[Saved data entries]
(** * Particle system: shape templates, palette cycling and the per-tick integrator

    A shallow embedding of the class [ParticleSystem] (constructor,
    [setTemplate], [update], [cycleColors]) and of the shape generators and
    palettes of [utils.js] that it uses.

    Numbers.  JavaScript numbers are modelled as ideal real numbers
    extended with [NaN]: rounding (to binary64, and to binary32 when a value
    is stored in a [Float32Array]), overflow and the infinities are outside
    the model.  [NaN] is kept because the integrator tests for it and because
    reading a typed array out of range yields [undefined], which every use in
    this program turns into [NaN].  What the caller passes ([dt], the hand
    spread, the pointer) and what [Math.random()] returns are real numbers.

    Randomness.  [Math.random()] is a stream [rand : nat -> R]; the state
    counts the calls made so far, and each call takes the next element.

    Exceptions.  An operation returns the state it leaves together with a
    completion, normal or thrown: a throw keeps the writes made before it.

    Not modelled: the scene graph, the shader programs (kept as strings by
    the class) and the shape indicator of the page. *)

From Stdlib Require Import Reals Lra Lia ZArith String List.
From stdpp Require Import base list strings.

...

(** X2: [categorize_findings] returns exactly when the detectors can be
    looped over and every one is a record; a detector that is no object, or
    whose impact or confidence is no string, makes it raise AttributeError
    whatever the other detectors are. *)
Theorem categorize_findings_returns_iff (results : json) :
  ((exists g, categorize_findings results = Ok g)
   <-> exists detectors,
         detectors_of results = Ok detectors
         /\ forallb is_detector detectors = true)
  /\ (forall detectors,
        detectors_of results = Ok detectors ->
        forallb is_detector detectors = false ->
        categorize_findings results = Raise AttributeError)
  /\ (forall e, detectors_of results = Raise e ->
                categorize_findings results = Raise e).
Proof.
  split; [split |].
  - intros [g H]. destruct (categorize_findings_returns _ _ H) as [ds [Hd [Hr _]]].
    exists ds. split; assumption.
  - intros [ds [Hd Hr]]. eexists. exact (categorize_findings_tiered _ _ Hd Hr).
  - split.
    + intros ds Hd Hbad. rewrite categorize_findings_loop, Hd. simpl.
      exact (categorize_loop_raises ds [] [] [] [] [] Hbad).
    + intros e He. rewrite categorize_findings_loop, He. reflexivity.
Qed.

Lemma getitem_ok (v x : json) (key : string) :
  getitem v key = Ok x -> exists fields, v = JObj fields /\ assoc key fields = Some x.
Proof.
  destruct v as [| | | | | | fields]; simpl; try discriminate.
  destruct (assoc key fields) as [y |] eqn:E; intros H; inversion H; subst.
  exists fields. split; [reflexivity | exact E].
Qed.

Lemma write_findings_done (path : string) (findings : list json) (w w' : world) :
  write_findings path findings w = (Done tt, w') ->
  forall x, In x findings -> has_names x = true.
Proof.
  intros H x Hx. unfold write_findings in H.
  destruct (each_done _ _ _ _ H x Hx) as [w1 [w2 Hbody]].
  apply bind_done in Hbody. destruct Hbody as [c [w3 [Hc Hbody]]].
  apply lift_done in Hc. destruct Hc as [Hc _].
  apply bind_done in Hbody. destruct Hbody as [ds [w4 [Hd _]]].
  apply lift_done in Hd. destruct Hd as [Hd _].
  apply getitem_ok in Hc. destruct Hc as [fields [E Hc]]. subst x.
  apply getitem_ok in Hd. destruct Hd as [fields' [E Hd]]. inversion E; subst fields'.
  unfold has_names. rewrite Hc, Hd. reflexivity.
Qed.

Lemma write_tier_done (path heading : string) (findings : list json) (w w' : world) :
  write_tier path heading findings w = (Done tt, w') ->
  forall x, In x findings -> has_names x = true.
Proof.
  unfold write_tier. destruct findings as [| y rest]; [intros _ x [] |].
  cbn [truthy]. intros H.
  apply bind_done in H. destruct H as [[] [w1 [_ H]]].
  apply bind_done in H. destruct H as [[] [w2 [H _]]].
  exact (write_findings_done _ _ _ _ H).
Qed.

■ **TASK ITEM**: Please return every line in the data that includes the string "Lemma".

■ **TASK ANSWER**:
Lemma getitem_ok (v x : json) (key : string) :
Lemma write_findings_done (path : string) (findings : list json) (w w' : world) :
Lemma write_tier_done (path heading : string) (findings : list json) (w w' : world) :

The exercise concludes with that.